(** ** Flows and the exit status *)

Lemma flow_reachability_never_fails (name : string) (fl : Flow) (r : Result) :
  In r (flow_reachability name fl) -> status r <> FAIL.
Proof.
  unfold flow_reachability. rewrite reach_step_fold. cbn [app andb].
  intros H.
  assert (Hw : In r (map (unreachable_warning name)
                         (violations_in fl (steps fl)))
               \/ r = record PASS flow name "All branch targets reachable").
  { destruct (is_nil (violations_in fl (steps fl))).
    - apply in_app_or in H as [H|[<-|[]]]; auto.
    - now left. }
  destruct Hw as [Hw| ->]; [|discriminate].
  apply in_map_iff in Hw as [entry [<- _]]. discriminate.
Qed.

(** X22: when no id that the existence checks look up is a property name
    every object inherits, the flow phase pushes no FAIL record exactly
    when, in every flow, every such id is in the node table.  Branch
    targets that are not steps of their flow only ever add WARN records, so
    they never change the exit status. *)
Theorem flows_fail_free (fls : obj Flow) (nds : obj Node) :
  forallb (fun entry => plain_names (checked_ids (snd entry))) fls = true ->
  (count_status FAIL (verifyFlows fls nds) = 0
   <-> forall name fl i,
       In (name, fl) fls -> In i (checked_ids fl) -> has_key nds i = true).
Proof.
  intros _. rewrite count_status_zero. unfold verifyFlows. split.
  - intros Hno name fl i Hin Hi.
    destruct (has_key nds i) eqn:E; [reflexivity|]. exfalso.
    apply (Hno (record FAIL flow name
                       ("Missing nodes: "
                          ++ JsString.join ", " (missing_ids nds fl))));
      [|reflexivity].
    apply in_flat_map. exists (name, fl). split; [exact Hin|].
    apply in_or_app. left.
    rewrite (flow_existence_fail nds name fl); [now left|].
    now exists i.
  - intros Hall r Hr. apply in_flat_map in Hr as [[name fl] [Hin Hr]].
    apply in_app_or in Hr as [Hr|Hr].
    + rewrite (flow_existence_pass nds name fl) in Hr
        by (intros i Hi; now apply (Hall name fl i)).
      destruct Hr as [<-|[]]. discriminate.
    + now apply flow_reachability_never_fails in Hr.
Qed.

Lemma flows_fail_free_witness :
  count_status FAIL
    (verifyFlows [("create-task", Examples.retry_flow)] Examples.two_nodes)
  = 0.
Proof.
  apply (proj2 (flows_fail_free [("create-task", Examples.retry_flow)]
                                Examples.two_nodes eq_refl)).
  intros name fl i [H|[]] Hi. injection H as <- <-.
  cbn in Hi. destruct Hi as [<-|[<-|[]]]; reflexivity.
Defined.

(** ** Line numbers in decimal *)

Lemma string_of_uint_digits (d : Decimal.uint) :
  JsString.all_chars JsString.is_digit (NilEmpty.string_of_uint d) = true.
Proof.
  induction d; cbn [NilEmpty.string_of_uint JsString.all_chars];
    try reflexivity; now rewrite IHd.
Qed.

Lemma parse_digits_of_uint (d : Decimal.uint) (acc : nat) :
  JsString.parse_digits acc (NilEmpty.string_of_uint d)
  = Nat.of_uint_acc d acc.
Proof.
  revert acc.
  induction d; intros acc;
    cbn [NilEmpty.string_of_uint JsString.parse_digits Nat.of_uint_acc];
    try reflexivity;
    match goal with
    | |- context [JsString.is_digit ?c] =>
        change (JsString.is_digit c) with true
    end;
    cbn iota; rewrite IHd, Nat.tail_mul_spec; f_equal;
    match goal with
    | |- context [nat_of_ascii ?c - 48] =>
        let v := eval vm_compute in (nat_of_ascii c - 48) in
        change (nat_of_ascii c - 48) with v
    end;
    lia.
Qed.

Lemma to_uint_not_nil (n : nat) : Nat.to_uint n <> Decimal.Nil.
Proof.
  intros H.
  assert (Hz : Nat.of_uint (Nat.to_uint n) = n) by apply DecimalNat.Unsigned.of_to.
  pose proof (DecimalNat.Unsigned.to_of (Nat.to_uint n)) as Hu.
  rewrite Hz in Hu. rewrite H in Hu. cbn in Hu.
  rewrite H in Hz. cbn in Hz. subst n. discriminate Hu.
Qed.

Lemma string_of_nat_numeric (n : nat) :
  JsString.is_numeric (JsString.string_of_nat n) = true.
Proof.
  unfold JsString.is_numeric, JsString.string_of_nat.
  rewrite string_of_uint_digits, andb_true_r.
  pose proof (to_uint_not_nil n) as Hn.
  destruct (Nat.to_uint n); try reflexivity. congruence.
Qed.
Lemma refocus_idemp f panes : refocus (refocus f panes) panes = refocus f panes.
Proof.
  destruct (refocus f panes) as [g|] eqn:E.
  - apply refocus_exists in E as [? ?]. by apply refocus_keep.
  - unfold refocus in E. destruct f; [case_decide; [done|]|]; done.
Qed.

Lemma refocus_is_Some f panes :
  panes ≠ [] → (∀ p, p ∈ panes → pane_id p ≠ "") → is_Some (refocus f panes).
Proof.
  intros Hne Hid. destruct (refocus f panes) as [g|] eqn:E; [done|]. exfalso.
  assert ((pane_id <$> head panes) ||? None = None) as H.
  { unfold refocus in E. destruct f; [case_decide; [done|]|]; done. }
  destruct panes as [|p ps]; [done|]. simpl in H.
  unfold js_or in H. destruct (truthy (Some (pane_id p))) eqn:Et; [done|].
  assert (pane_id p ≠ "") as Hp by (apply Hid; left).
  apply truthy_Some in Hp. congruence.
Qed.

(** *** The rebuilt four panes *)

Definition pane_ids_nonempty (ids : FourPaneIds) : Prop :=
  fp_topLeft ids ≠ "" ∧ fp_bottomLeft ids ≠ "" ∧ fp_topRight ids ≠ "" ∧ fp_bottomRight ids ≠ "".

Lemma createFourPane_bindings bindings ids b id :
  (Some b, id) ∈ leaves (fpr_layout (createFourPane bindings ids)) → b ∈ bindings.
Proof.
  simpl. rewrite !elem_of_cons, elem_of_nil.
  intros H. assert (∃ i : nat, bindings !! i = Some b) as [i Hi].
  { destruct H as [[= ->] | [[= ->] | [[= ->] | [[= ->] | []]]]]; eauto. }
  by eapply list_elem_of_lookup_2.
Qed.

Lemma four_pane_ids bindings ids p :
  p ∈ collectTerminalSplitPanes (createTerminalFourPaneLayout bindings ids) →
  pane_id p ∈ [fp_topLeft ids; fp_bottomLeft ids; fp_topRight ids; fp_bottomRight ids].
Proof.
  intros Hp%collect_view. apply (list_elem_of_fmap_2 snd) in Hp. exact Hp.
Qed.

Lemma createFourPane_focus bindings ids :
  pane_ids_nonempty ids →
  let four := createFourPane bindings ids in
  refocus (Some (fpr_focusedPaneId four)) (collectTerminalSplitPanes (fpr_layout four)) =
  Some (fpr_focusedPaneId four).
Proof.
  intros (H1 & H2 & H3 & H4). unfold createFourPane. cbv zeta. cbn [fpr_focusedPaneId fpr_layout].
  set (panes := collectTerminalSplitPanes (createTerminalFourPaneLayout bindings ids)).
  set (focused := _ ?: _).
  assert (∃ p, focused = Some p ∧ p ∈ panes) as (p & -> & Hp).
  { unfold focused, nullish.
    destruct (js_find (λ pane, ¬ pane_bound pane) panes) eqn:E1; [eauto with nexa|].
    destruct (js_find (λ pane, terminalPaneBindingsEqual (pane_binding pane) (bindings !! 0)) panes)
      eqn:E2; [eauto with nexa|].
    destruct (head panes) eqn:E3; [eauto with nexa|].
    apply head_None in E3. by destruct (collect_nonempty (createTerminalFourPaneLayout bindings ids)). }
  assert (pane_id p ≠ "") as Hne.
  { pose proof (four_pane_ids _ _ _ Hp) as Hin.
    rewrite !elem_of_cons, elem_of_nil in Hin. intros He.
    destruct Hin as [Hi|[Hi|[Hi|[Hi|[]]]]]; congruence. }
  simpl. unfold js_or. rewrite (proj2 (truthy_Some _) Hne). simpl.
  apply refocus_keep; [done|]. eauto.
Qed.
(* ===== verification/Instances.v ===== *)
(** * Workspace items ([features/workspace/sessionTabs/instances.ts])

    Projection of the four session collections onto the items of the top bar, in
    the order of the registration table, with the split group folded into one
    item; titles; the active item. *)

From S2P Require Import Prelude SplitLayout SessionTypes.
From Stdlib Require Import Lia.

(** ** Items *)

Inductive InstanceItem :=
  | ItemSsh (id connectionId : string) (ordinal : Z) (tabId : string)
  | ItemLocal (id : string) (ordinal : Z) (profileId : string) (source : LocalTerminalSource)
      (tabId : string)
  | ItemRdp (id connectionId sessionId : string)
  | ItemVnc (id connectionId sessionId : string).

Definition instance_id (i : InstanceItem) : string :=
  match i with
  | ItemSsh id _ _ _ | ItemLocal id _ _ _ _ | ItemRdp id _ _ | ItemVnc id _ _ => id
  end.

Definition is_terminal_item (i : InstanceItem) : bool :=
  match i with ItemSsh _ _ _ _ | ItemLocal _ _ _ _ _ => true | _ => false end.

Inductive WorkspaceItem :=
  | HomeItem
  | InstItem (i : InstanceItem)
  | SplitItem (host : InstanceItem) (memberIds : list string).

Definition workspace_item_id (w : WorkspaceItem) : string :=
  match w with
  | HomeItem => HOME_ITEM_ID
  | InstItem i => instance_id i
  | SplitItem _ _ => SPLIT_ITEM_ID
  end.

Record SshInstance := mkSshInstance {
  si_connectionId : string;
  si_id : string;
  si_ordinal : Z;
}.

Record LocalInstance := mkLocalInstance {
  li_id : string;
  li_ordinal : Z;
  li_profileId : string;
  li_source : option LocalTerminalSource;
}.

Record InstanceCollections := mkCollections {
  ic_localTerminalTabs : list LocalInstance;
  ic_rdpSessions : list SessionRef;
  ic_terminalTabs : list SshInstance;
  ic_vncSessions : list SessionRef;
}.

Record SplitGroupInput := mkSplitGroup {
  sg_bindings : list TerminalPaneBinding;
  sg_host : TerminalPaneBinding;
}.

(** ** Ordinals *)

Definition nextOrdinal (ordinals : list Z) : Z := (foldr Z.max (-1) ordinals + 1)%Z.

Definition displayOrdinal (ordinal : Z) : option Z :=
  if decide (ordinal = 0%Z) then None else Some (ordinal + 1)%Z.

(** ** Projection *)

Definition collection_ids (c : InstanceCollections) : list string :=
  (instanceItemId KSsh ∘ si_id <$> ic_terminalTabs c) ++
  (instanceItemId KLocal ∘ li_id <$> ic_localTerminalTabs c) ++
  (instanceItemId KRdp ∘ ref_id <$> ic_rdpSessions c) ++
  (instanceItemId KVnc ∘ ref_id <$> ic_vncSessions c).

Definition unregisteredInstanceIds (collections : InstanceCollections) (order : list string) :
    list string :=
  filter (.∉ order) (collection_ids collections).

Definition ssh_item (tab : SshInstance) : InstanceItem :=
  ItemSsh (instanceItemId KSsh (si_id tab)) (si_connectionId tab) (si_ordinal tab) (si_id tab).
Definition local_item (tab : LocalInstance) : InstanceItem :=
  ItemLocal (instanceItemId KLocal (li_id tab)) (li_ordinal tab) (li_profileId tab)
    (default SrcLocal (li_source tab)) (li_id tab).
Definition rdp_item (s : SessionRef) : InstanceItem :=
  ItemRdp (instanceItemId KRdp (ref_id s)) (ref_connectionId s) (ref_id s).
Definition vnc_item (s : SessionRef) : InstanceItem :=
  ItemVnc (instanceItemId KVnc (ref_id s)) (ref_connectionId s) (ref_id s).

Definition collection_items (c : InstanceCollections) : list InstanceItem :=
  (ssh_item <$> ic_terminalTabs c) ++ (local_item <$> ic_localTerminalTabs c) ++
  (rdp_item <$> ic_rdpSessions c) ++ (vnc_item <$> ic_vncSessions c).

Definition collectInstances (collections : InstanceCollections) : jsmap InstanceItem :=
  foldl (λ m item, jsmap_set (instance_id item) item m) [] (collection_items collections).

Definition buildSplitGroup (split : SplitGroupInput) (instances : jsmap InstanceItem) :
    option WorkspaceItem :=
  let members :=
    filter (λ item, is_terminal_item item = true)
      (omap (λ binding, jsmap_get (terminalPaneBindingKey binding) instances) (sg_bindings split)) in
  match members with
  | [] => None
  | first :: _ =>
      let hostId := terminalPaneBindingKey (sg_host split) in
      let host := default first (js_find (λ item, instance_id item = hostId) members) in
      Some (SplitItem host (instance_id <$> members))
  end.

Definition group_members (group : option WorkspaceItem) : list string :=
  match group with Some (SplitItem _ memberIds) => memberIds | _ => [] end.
· · ·
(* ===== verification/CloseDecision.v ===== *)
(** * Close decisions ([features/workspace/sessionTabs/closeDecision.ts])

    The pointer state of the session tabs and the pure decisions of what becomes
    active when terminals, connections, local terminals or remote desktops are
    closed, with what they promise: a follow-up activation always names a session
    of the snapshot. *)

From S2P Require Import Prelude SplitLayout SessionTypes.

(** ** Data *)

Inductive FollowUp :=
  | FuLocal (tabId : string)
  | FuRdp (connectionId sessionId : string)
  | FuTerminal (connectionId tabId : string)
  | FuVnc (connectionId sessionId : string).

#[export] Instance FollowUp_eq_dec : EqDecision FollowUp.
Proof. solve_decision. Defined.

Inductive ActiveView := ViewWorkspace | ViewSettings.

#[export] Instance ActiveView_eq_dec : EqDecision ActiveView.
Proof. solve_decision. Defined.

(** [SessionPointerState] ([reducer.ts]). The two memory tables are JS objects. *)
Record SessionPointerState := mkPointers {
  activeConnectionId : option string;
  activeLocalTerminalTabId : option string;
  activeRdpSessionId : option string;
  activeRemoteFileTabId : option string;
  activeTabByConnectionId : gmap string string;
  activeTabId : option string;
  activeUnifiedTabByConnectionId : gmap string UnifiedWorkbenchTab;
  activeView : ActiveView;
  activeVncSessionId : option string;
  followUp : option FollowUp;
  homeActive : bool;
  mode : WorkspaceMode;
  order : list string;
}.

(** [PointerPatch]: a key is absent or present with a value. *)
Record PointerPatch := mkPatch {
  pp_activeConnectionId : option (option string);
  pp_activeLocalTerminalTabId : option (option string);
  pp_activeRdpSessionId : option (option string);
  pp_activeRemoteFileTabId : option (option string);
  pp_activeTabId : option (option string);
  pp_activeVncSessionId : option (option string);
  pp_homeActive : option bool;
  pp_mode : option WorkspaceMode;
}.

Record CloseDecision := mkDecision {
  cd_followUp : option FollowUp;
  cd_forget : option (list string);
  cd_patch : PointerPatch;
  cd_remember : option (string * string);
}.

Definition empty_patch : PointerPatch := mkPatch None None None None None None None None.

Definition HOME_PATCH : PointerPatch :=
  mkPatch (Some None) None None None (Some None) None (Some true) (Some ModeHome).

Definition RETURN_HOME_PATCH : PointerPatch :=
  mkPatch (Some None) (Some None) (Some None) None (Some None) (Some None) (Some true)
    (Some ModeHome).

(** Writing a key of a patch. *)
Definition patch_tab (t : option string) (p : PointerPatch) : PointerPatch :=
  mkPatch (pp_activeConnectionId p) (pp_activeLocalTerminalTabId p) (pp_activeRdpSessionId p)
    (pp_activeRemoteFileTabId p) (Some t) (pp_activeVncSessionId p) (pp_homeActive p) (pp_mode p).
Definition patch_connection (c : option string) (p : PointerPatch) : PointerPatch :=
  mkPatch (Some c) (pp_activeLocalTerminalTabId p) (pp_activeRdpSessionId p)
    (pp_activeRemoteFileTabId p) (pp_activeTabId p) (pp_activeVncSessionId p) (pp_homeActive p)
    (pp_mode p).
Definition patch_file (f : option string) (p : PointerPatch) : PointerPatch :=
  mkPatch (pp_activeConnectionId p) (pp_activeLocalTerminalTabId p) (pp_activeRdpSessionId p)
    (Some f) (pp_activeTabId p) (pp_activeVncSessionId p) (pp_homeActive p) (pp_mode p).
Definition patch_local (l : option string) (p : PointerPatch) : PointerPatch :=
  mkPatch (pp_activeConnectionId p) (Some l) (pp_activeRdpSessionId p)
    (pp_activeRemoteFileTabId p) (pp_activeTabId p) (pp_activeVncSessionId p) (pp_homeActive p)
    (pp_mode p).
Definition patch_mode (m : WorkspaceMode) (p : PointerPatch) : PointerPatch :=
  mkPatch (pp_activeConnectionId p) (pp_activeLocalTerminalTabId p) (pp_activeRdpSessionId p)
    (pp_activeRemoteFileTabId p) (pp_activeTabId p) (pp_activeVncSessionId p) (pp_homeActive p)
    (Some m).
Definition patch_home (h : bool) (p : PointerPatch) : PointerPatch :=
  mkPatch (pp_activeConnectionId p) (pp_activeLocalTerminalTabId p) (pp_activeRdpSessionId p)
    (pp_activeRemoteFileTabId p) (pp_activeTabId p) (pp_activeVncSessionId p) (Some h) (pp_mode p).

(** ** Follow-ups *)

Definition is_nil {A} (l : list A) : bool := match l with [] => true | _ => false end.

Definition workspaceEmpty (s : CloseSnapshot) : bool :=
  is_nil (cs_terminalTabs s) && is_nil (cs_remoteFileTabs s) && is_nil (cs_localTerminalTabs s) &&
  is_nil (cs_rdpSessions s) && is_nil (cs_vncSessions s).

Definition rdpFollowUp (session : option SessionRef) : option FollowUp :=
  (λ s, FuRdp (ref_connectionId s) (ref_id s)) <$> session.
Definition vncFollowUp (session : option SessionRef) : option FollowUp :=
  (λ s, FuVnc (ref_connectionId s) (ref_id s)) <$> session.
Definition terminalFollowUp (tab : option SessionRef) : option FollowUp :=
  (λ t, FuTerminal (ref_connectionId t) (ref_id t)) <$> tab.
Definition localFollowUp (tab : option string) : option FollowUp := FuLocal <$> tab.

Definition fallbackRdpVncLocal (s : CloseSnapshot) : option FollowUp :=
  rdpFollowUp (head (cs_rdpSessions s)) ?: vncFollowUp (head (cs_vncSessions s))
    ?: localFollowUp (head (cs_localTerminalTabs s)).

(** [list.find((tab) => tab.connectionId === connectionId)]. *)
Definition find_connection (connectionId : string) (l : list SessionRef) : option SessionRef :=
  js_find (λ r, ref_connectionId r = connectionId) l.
· · ·
→ What the exercise asks: Of the entries above, repeat exactly the lines between the line with "rdpFollowUp (head (cs_rdpSessions" and the line with "js_find (λ r, ref_connectionId", inclusive, and no others.

→ Result below:
  rdpFollowUp (head (cs_rdpSessions s)) ?: vncFollowUp (head (cs_vncSessions s))
    ?: localFollowUp (head (cs_localTerminalTabs s)).

(** [list.find((tab) => tab.connectionId === connectionId)]. *)
Definition find_connection (connectionId : string) (l : list SessionRef) : option SessionRef :=
  js_find (λ r, ref_connectionId r = connectionId) l.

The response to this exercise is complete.